(* ===== verification/ToolCall.v ===== *)
(** * Tool calls

    [crates/domain/src/toolcall.rs] and [crates/domain/src/epoch.rs]: effect
    classes, reversibility, the tool-call aggregate and the effect receipt.
    Identifiers are 128-bit integers, timestamps milliseconds in [i64]. *)

From S2P Require Import Prelude RustStr StateMachine.
#[local] Open Scope Z_scope.

(** ** Effect classes *)

Inductive EffectClass :=
  | EffectClass_ReadOnly
  | EffectClass_ReversibleWrite
  | EffectClass_ProtectedWrite
  | EffectClass_ExternalSideEffect
  | EffectClass_SecretAccess
  | EffectClass_Destructive.

#[export] Instance EffectClass_eq_dec : EqDecision EffectClass.
Proof. solve_decision. Defined.

(** The derived [Ord]: declaration order. *)
Definition effect_rank (e : EffectClass) : Z :=
  match e with
  | EffectClass_ReadOnly => 0
  | EffectClass_ReversibleWrite => 1
  | EffectClass_ProtectedWrite => 2
  | EffectClass_ExternalSideEffect => 3
  | EffectClass_SecretAccess => 4
  | EffectClass_Destructive => 5
  end.
Definition effect_le (a b : EffectClass) : Prop := effect_rank a ≤ effect_rank b.
(** [a > b]. *)
Definition effect_gt (a b : EffectClass) : bool := effect_rank b <? effect_rank a.

#[export] Instance effect_le_po : PartialOrder effect_le.
Proof.
  unfold effect_le. split; [split|].
  - intros x. lia.
  - intros x y z ? ?. lia.
  - intros [] [] ? ?; cbn in *; lia || done.
Qed.

Lemma effect_gt_false a b : effect_gt a b = false ↔ effect_le a b.
Proof. unfold effect_gt, effect_le. by rewrite Z.ltb_ge. Qed.

Definition effect_debug (e : EffectClass) : string :=
  match e with
  | EffectClass_ReadOnly => "ReadOnly"
  | EffectClass_ReversibleWrite => "ReversibleWrite"
  | EffectClass_ProtectedWrite => "ProtectedWrite"
  | EffectClass_ExternalSideEffect => "ExternalSideEffect"
  | EffectClass_SecretAccess => "SecretAccess"
  | EffectClass_Destructive => "Destructive"
  end.

Inductive Reversibility :=
  | Reversibility_Reversible
  | Reversibility_PartiallyReversible
  | Reversibility_Compensatable
  | Reversibility_Irreversible.

#[export] Instance Reversibility_eq_dec : EqDecision Reversibility.
Proof. solve_decision. Defined.

(** [Reversibility::of]. *)
Definition Reversibility_of (effect : EffectClass) (has_compensation : bool) : Reversibility :=
  match effect with
  | EffectClass_ReadOnly | EffectClass_ReversibleWrite => Reversibility_Reversible
  | EffectClass_ProtectedWrite => Reversibility_PartiallyReversible
  | EffectClass_ExternalSideEffect =>
      if has_compensation then Reversibility_Compensatable else Reversibility_Irreversible
  | EffectClass_SecretAccess | EffectClass_Destructive => Reversibility_Irreversible
  end.

Definition Reversibility_label (r : Reversibility) : string :=
  match r with
  | Reversibility_Reversible => "REVERSIBLE"
  | Reversibility_PartiallyReversible => "PARTIALLY_REVERSIBLE"
  | Reversibility_Compensatable => "COMPENSATABLE"
  | Reversibility_Irreversible => "IRREVERSIBLE"
  end.

(** ** The lifecycle *)

Inductive ToolCallState :=
  | ToolCallState_Proposed
  | ToolCallState_Validated
  | ToolCallState_PolicyChecked
  | ToolCallState_ApprovalPending
  | ToolCallState_Dispatched
  | ToolCallState_Streaming
  | ToolCallState_Succeeded
  | ToolCallState_Failed
  | ToolCallState_Cancelled
  | ToolCallState_UnknownOutcome.

#[export] Instance ToolCallState_eq_dec : EqDecision ToolCallState.
Proof. solve_decision. Defined.

Definition ToolCallState_can_transition (self to : ToolCallState) : bool :=
  match self, to with
  | ToolCallState_Proposed, ToolCallState_Validated
  | ToolCallState_Validated, ToolCallState_PolicyChecked
  | ToolCallState_Validated, ToolCallState_ApprovalPending
  | ToolCallState_ApprovalPending, ToolCallState_PolicyChecked
  | ToolCallState_PolicyChecked, ToolCallState_Dispatched
  | ToolCallState_Dispatched, ToolCallState_Streaming
  | (ToolCallState_Dispatched | ToolCallState_Streaming),
      (ToolCallState_Succeeded | ToolCallState_Failed | ToolCallState_UnknownOutcome)
  | (ToolCallState_Proposed | ToolCallState_Validated | ToolCallState_PolicyChecked
     | ToolCallState_ApprovalPending | ToolCallState_Dispatched | ToolCallState_Streaming),
      ToolCallState_Cancelled
  | (ToolCallState_Proposed | ToolCallState_Validated | ToolCallState_ApprovalPending),
      ToolCallState_Failed => true
  | _, _ => false
  end.

Definition ToolCallState_is_terminal (self : ToolCallState) : bool :=
  match self with
  | ToolCallState_Succeeded | ToolCallState_Failed
  | ToolCallState_Cancelled | ToolCallState_UnknownOutcome => true
  | _ => false
  end.

Definition ToolCallState_debug (s : ToolCallState) : string :=
  match s with
  | ToolCallState_Proposed => "Proposed"
  | ToolCallState_Validated => "Validated"
  | ToolCallState_PolicyChecked => "PolicyChecked"
  | ToolCallState_ApprovalPending => "ApprovalPending"
  | ToolCallState_Dispatched => "Dispatched"
  | ToolCallState_Streaming => "Streaming"
  | ToolCallState_Succeeded => "Succeeded"
  | ToolCallState_Failed => "Failed"
  | ToolCallState_Cancelled => "Cancelled"
  | ToolCallState_UnknownOutcome => "UnknownOutcome"
  end.

#[export] Instance ToolCallState_machine : StateMachine ToolCallState := {|
  sm_aggregate := "ToolCall";
  can_transition := ToolCallState_can_transition;
  is_terminal := ToolCallState_is_terminal;
  sm_debug := ToolCallState_debug
|}.

(** ** The aggregate *)

(** [epoch::AuthorizationStamp]. *)
Record AuthorizationStamp := {
  stamp_epoch : Z;
  stamp_snapshot_hash : string
}.

#[export] Instance AuthorizationStamp_eq_dec : EqDecision AuthorizationStamp.
Proof. solve_decision. Defined.

Record ToolCall := {
  tc_tool_call_id : Z;
  tc_task_id : Z;
  tc_step_id : option Z;
  tc_tool_name : string;
  tc_tool_version : string;
  tc_effect_class : EffectClass;
  tc_capability_lease_id : option Z;
  tc_arguments_hash : string;
  tc_state : ToolCallState;
  tc_generation : Z;
  tc_dispatched_at : option Z;
  tc_completed_at : option Z;
  tc_result_ref : option string;
  tc_unknown_outcome_reason : option string;
  tc_policy_decision : option string;
  tc_approval_id : option Z;
  tc_run_id : option Z;
  tc_turn_id : option Z;
  tc_call_id : option string;
  tc_arguments_ref : option string
}.

Record EffectReceipt := {
  er_effect_id : Z;
  er_previous_receipt_hash : option string;
  er_task_id : Z;
  er_tool_call_id : Z;
  er_capability_lease_id : option Z;
  er_intent_hash : string;
  er_policy_decision : string;
  er_approval_id : option Z;
  er_execution_target : string;
  er_evidence_ref : option string;
  er_status : string;
  er_occurred_at : Z;
  er_reversibility : option Reversibility;
  er_compensates : option Z;
  er_authorization : option AuthorizationStamp;
  er_receipt_hash : string
}.

Inductive ToolCallEvent :=
  | ToolCallProposed (task_id : Z) (step_id : option Z) (tool_name tool_version : string)
      (effect_class : EffectClass) (capability_lease_id : option Z) (arguments_hash : string)
      (run_id turn_id : option Z) (call_id arguments_ref : option string)
  | ToolCallValidated
  | ToolCallPolicyDecision (allowed : bool) (decision : string) (approval_required : bool)
      (authorization : option AuthorizationStamp)
  | ToolCallApprovalRequested (approval_id : Z) (decision : string)
  | ToolCallDispatched
  | EffectReceiptAppended (receipt : EffectReceipt)
  | ToolCallSucceeded (result_ref : string)
  | ToolCallFailed (failure_code : string) (result_ref : option string)
  | ToolCallCancelled
  | ToolCallUnknownOutcome (reason : string).

(** [ToolCallEvent::event_type]. *)
Definition ToolCallEvent_event_type (e : ToolCallEvent) : string :=
  match e with
  | ToolCallProposed _ _ _ _ _ _ _ _ _ _ _ => "ToolCallProposed"
  | ToolCallValidated => "ToolCallValidated"
  | ToolCallPolicyDecision _ _ _ _ => "ToolCallPolicyDecision"
  | ToolCallApprovalRequested _ _ => "ToolCallApprovalRequested"
  | ToolCallDispatched => "ToolCallDispatched"
  | EffectReceiptAppended _ => "EffectReceiptAppended"
  | ToolCallSucceeded _ => "ToolCallSucceeded"
  | ToolCallFailed _ _ => "ToolCallFailed"
  | ToolCallCancelled => "ToolCallCancelled"
  | ToolCallUnknownOutcome _ => "ToolCallUnknownOutcome"
  end.

Definition toolcall_invalid (from : ToolCallState) (to : string) : InvalidTransition :=
  {| it_aggregate := "ToolCall"; it_from := ToolCallState_debug from; it_to := to |}.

### EXERCISE
Give back, verbatim, the lines from the top of the entries above through the line containing "#[local] Open Scope Z_scope.".

### EXERCISE RESULT
(* ===== verification/ToolCall.v ===== *)
(** * Tool calls

    [crates/domain/src/toolcall.rs] and [crates/domain/src/epoch.rs]: effect
    classes, reversibility, the tool-call aggregate and the effect receipt.
    Identifiers are 128-bit integers, timestamps milliseconds in [i64]. *)

From S2P Require Import Prelude RustStr StateMachine.
#[local] Open Scope Z_scope.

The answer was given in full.